I liked it just fine overall, but didn’t think it was one of Lee’s stronger films – too much that didn’t work. But in lieu of a real review (having trouble being coherent on this one – hard to disentangle the message from the quality of the film-making), some thoughts on the good, the bad, and the weird:
1. The cast – Jonathan Majors is a really interesting actor, he brings such a weird energy to this and Last Black Man in San Francisco. And The Wire reunion of Clark Peters and Isiah Whitlock, Jr. was a treat, those guys are dependably great.
2. The sense of camaraderie between old soldiers and old friends, especially in the early going.
3. The first half of the film does a great job showcasing what a friendly, beautiful country modern Vietnam is. Visited some years back and had an amazing time.
4. Fun bit parts from some greats – I thought that was Jean Reno but he looks so old, And Veronica Ngo from Furie!
5. This shit feels Of. The. Moment.
1. The Terence Blanchard score was just awful – treacly, obvious, orchestral junk.

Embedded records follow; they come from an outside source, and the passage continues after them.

(** * Voice session engine of the ZED front-end (hook [useVoiceInput])

    A shallow embedding of the client-side voice hook: the wake/end phrase
    helpers, the WebSocket message handlers, the 20 Hz voice-activity tick,
    the recording life cycle and the public actions, followed by the
    properties of the session engine.

    Conventions of the embedding.
    - A JavaScript string is its sequence of UTF-16 code units. White space
      is the set [String.prototype.trim] removes; the case mapping of
      [String.prototype.toLowerCase] is a parameter of the development.
    - [Date.now()] readings are inputs of the handlers, in milliseconds ([Z]).
    - A level sample is a finite double, hence a rational ([Q]); it is an
      input of the interval callback. [getVolume] itself is modelled over
      the reals, with an explicit rounding after each operation.
    - React state and the refs mirroring it ([status]/[statusRef],
      [conversationState]/[conversationStateRef]) are always written together
      in the source and are one field here.
    - Handlers are state transformers that also log the calls made on the
      socket and on the media recorder. An [async] handler runs to its end
      before the next event.
    - The browser delivers a message only on an open socket, and [wsRef]
      holds the socket whose [onmessage] runs; a property of a message
      handler that needs it takes [wsOpen] as a hypothesis. *)

From Stdlib Require Import List Bool Arith NArith ZArith QArith Lia.
From Stdlib Require Import Reals Lra.
From Stdlib.Strings Require Byte.
Import ListNotations.

Local Open Scope list_scope.

(* ================================================================== *)
(** ** JavaScript string primitives used by the hook *)
(* ================================================================== *)

Module JsString.

(** A UTF-16 code unit, [0 .. 65535]. *)
Definition CodeUnit : Set := N.
Bind Scope N_scope with CodeUnit.

(** A JavaScript string: the sequence of its code units. [length], [slice],
    [indexOf] and [includes] all count and compare code units. *)
Inductive string : Set :=
| EmptyString
| String (c : CodeUnit) (r : string).

(** String literals stand for ASCII texts, one code unit per character. *)
Fixpoint ofBytes (l : list Byte.byte) : option string :=
  match l with
  | [] => Some EmptyString
  | b :: r =>
      if (Byte.to_N b <? 128)%N
      then option_map (String (Byte.to_N b)) (ofBytes r)
      else None
  end.

Fixpoint toBytes (s : string) : option (list Byte.byte) :=
  match s with
  | EmptyString => Some []
  | String c r =>
      match (if (c <? 128)%N then Byte.of_N c else None), toBytes r with
      | Some b, Some l => Some (b :: l)
      | _, _ => None
      end
  end.

Declare Scope js_scope.
Delimit Scope js_scope with js.
Bind Scope js_scope with string.
String Notation string ofBytes toBytes : js_scope.

(** [s + t]. *)
Fixpoint append (s t : string) : string :=
  match s with
  | EmptyString => t
  | String c r => String c (append r t)
  end.

(** [s.length]. *)
Fixpoint length (s : string) : nat :=
  match s with
  | EmptyString => O
  | String _ r => S (length r)
  end.

(** [String.prototype.toLowerCase] is the default case conversion of
    Unicode as the engine implements it; it may change the length of the
    text. The hook is studied for an arbitrary mapping. *)
Class CaseMapping := { toLowerCase : string -> string }.

(** White space removed by [String.prototype.trim], the code points of
    WhiteSpace and LineTerminator: TAB, LF, VT, FF, CR, SPACE, U+00A0,
    U+1680, U+2000 to U+200A, U+2028, U+2029, U+202F, U+205F, U+3000 and
    U+FEFF. *)
Definition isSpace (c : CodeUnit) : bool :=
  (((9 <=? c) && (c <=? 13)) || (c =? 32) || (c =? 160) || (c =? 5760)
   || ((8192 <=? c) && (c <=? 8202)) || (c =? 8232) || (c =? 8233)
   || (c =? 8239) || (c =? 8287) || (c =? 12288) || (c =? 65279))%N.

Fixpoint trimStart (s : string) : string :=
  match s with
  | EmptyString => EmptyString
  | String c r => if isSpace c then trimStart r else s
  end.

Fixpoint trimEnd (s : string) : string :=
  match s with
  | EmptyString => EmptyString
  | String c r =>
      match trimEnd r with
      | EmptyString => if isSpace c then EmptyString else String c EmptyString
      | r' => String c r'
      end
  end.

Definition trim (s : string) : string := trimEnd (trimStart s).

(** [s.startsWith(p)]. *)
Fixpoint startsWith (p s : string) : bool :=
  match p, s with
  | EmptyString, _ => true
  | String a p', String b s' => N.eqb a b && startsWith p' s'
  | String _ _, EmptyString => false
  end.

(** [s.indexOf(p)], [None] standing for [-1]. *)
Fixpoint indexOf (p s : string) : option nat :=
  if startsWith p s then Some 0%nat
  else match s with
       | EmptyString => None
       | String _ r => option_map S (indexOf p r)
       end.

(** [s.includes(p)]. *)
Definition includes (p s : string) : bool :=
  match indexOf p s with Some _ => true | None => false end.

(** [s.slice(n)] for [0 <= n]. *)
Fixpoint slice (n : nat) (s : string) : string :=
  match n, s with
  | O, _ => s
  | S _, EmptyString => EmptyString
  | S n', String _ r => slice n' r
  end.

(** Truthiness of a string: the empty string is falsy. *)
Definition truthy (s : string) : bool :=
  match s with EmptyString => false | String _ _ => true end.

I’ve seen Blanchard live and he’s usually amazing, but this was a dog.
2. Minor minor gripe, but CGI blood always looks cheap and fake, please just invest in some squibs.
3. Delroy Lindo has to carry a lot of the drama, and while he’s typically good, I didn’t think he quite carried it off. And Chadwick Boseman never brings the character of Norman to life.
1. I have mixed feelings on the way Lee has been using actual historical footage and photos. It’s undeniably powerful, but feels like a bit of cheat – I’m not sure he’s adding to my understanding of those images here and not just piggybacking on their rawness.
2. The choice to use the same actors to play their younger selves in wartime flashbacks is interesting, but I found it distracting – they looked like very, very old men playing soldier.